LA MORT PAR PROCEDURE...
"Vous souvenez-vous de la tuerie de la Chevaline?
(sans jeu de mots de circonstance n.d.c/.) On découvre le massacre d'une famille d'Anglais en pleine forêt française. On fait venir des experts de Paris et l'on s'aperçoit après plusieurs heures qu'une petite fille survivante est restée prostrée entre les jambes de sa maman morte dans la voiture. On se dit, c'est dingue, il y a une cinquantaine de gendarmes présents et personne n'a eu l'idée de regarder s'il y avait de la vie? Bah non! C'est normal, nous explique-t-on. "La scène de crime a été gelée." Puis vient la phrase qui tue le fonctionnaire: "La procédure a été respectée". Sous-entendu: "Nous sommes couverts, nous n'avons pas fait d'erreur.". Pas d'erreur! Cette semaine, il y avait le procès des policiers responsables de la mort d'Hakim Ajimi à Grasse en 2008. Ce jeune homme, très fragile psychologiquement, est interpellé dans la rue après avoir giflé son banquier. Les policiers le plaquent au sol, le menottent puis sans autres raisons que la colère et l'énervement le maintiennent immobile par une clef au cou et une pression dans le dos. Hakim meurt asphyxié. Pour se défendre les policiers impliqués clament le respect de la procédure. Ils s'en tirent avec du sursis...Il n'y a pas eu d'erreur! "S'il faut changer quelque chose, c'est la procédure, je ne suis pas responsable de l'appliquer." dira l'un des prévenus à juste titre.Eh oui, partout la procédure a remplacé l'intelligence, la clairvoyance, la sensibilité, l'humanité.
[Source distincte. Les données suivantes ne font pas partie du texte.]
(** * migration_verifier: providers, migration, quality report, corrections

    A shallow embedding of [core/migration.py] and of the provider classes
    under [core/providers/], together with the properties of the
    specification that concern them.

    Python objects are modelled as records, method calls as state
    transformers that either return a value or raise, and the third-party
    services the providers talk to (the SQL engines, BigQuery, Snowflake,
    S3) as small explicit state machines. *)

From Stdlib Require Import ZArith Lia.
From stdpp Require Import base numbers option list strings gmap pretty sorting.

#[local] Set Warnings "-clear-no-such-hyp".

Local Open Scope string_scope.
Local Open Scope list_scope.
Local Open Scope Z_scope.

(** ** Python runtime: exceptions, results, stateful computations *)

(** The exception classes that the modelled code and the libraries it
    calls can raise.  All of them derive from [Exception]. *)
Inductive Exn : Type :=
  | ValueError          (* builtin; also pandas' "not valid for if_exists" *)
  | AttributeError      (* method call on [None] *)
  | OSError             (* filesystem *)
  | DatabaseError       (* sqlite3 / SQLAlchemy / Snowflake connector errors *)
  | ClientError         (* botocore.exceptions.ClientError *)
  | BotoCoreError       (* botocore errors that are not ClientError *)
  | NotFound            (* google.api_core.exceptions.NotFound *)
  | GoogleAPIError      (* other google.api_core errors *)
  | TypeError           (* builtin *)
  | KeyError            (* builtin *)
  | ParserError.        (* pandas readers, pandas.query *)

#[export] Instance Exn_eq_dec : EqDecision Exn.
Proof. solve_decision. Defined.

(** The name of the class, or of the base class that the errors of the
    three database drivers share. *)
Definition class_name (e : Exn) : string :=
  match e with
  | ValueError => "ValueError"
  | AttributeError => "AttributeError"
  | OSError => "OSError"
  | DatabaseError => "DatabaseError"
  | ClientError => "ClientError"
  | BotoCoreError => "BotoCoreError"
  | NotFound => "NotFound"
  | GoogleAPIError => "GoogleAPIError"
  | TypeError => "TypeError"
  | KeyError => "KeyError"
  | ParserError => "ParserError"
  end.

Inductive Res (A : Type) : Type :=
  | Ok (a : A)
  | Raise (e : Exn).
Arguments Ok {A} a.
Arguments Raise {A} e.

(** A method body: runs on a state, returns or raises, and leaves a state
    behind in both cases (what was mutated before a [raise] stays
    mutated). *)
Definition M (S A : Type) : Type := S → Res A * S.

Definition ret {S A} (a : A) : M S A := λ s, (Ok a, s).
Definition raise {S A} (e : Exn) : M S A := λ s, (Raise e, s).
Definition bind {S A B} (m : M S A) (k : A → M S B) : M S B :=
  λ s, match m s with
       | (Ok a, s') => k a s'
       | (Raise e, s') => (Raise e, s')
       end.
Definition get {S} : M S S := λ s, (Ok s, s).
Definition gets {S A} (f : S → A) : M S A := λ s, (Ok (f s), s).
Definition modify {S} (f : S → S) : M S unit := λ s, (Ok tt, f s).
Definition lift_res {S A} (r : Res A) : M S A := λ s, (r, s).

Notation "'let*' x := m 'in' k" := (bind m (λ x, k))
  (at level 10, x name, m at level 100, k at level 200,
   format "'[v' 'let*'  x  :=  m  'in'  '/' k ']'").
Notation "'do' m 'then' k" := (bind m (λ _, k))
  (at level 10, m at level 100, k at level 200,
   format "'[v' 'do'  m  'then'  '/' k ']'").

(** [try: body except Exception: handler] *)
Definition try_except {S A} (body : M S A) (handler : M S A) : M S A :=
  λ s, match body s with
       | (Ok a, s') => (Ok a, s')
       | (Raise _, s') => handler s'
       end.
Example constructor_callback_mode :
  option_map message
    (match constructor "Task" (Samples.with_pattern WAIT_FOR_TASK_TOKEN Samples.literal_props) with
     | Throw e => Some e
     | Ok _ => None
     end)
  = Some "Unsupported service integration pattern. Supported Patterns: REQUEST_RESPONSE,RUN_JOB. Received: WAIT_FOR_TASK_TOKEN".
Proof. reflexivity. Qed.

Example render_literal :
  _renderTask Samples.literal_task = Ok Cases.literal_doc.
Proof. reflexivity. Qed.

(** ** The result monad *)

Lemma bind_ok_inv {A B : Type} (c : Result A) (k : A -> Result B) (b : B) :
  bind c k = Ok b -> exists a, c = Ok a /\ k a = Ok b.
Proof.
  destruct c as [a | e]; simpl; intros H.
  - exists a. split; [reflexivity | exact H].
  - discriminate H.
Qed.

Lemma bind_throw_inv {A B : Type} (c : Result A) (k : A -> Result B) (e : Error) :
  bind c k = Throw e -> c = Throw e \/ exists a, c = Ok a /\ k a = Throw e.
Proof.
  destruct c as [a | e']; simpl; intros H.
  - right. exists a. split; [reflexivity | exact H].
  - left. injection H as ->. reflexivity.
Qed.

Lemma throw_if_ok (c : bool) (e : Error) : throw_if c e = Ok tt <-> c = false.
Proof. destruct c; simpl; split; intros H; try reflexivity; discriminate H. Qed.

Lemma throw_if_throw (c : bool) (e e' : Error) :
  throw_if c e = Throw e' <-> c = true /\ e' = e.
Proof.
  destruct c; simpl; split.
  - intros H. injection H as <-. split; reflexivity.
  - intros [_ ->]. reflexivity.
  - intros H. discriminate H.
  - intros [H _]. discriminate H.
Qed.

(** ** The constructor, step by step *)

(** What a successful construction went through, and what it built. *)
Lemma constructor_ok_inv (id : string) (props : EmrContainersStartJobRunProps)
    (t : EmrContainersStartJobRun) :
  constructor id props = Ok t ->
  exists role granted,
    executionRole props = Some role /\
    validatePatternSupported (requestedPattern props) SUPPORTED_INTEGRATION_PATTERNS = Ok tt /\
    check_applicationConfig props = Ok tt /\
    check_entryPoint props = Ok tt /\
    check_entryPointArguments_type props = Ok tt /\
    check_entryPointArguments_length props = Ok tt /\
    check_sparkSubmitParameters props = Ok tt /\
    check_executionRole props = Ok tt /\
    t = {| this_props := props;
           this_integrationPattern := requestedPattern props;
           this_role := role;
           this_logGroup := monitoringLogGroup id (monitoring props);
           this_logBucket := monitoringLogBucket id (monitoring props);
           rolePolicy := granted;
           taskPolicies := createPolicyStatements props (requestedPattern props) role |}.
Proof.
  unfold constructor. fold (requestedPattern props). intros H.
  apply bind_ok_inv in H as [[] [H1 H]].
  apply bind_ok_inv in H as [[] [H2 H]].
  apply bind_ok_inv in H as [[] [H3 H]].
  apply bind_ok_inv in H as [[] [H4 H]].
  apply bind_ok_inv in H as [[] [H5 H]].
  apply bind_ok_inv in H as [[] [H6 H]].
  apply bind_ok_inv in H as [[] [H7 H]].
  cbv zeta in H.
  apply bind_ok_inv in H as [role [Hrole H]].
  apply bind_ok_inv in H as [granted [Hgranted H]].
  destruct (executionRole props) as [r |] eqn:Hr.
  - injection Hrole as ->. injection H as <-.
    exists role, granted. repeat (split; [assumption || reflexivity |]). reflexivity.
  - discriminate Hrole.
Qed.
Lemma assert_md5sum_invalid filename md5 quiet w :
  is_str md5 && Nat.eqb (py_len md5) 32 = false ->
  assert_md5sum filename md5 quiet w
  = (Raise (Exn ValueError ("MD5 must be 32 chars: " ++ py_format md5)), w).
Proof. unfold assert_md5sum. intros ->. reflexivity. Qed.

Lemma assert_md5sum_match filename expected quiet w :
  String.length expected = 32 ->
  md5sum filename None w = (Return expected, w) ->
  assert_md5sum filename (PyStr expected) quiet w
  = (Return true,
     told quiet ["Computing MD5: " ++ filename; "MD5 matches: " ++ filename]%string w).
Proof.
  intros Hlen Hsum. unfold assert_md5sum. simpl. rewrite Hlen. simpl.
  unfold bind at 1. destruct quiet; simpl.
  - unfold bind. rewrite Hsum. simpl. rewrite String.eqb_refl. reflexivity.
  - unfold bind.
    rewrite (md5sum_frame _ _ _ _ _ Hsum) by reflexivity.
    simpl. rewrite String.eqb_refl. simpl.
    rewrite put_stdout_app. reflexivity.
Qed.

Lemma assert_md5sum_mismatch filename expected actual quiet w :
  String.length expected = 32 ->
  md5sum filename None w = (Return actual, w) ->
  actual <> expected ->
  assert_md5sum filename (PyStr expected) quiet w
  = (Raise (Exn AssertionError (mismatch_message actual expected)),
     told quiet ["Computing MD5: " ++ filename]%string w).
Proof.
  intros Hlen Hsum Hne. unfold assert_md5sum. simpl. rewrite Hlen. simpl.
  apply String.eqb_neq in Hne.
  unfold bind at 1. destruct quiet; simpl.
  - unfold bind. rewrite Hsum. simpl. rewrite Hne. reflexivity.
  - unfold bind.
    rewrite (md5sum_frame _ _ _ _ _ Hsum) by reflexivity.
    simpl. rewrite Hne. reflexivity.
Qed.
Ne prenez pas cet air dégoûté! Dans le travail social et éducatif aussi nous sommes devenus les princes de la procédure. Plus personne ne se mouille, ne dépasse ses prérogatives, ne va plus loin avec un gamin ou un jeune en difficulté que les limites fixées par les textes. Si c'est une demi-heure, ce n'est pas quarante-cinq minutes, on pourrait me le reprocher! S'il ne rentre pas dans le créneau strict des conditions d'accueil, on ne peut prendre le risque, je joue ma carrière! La "process story" a bouffé le monde de la santé, le monde de l'hôpital, le monde de l'école. il bouffe chaque jour un peu plus le monde du socio-éducatif. Partout des crânes d'oeufs pensent la norme, la sécurité, la rentabilité et partout on se réfugie derrière les procédures pour ne plus avoir à penser.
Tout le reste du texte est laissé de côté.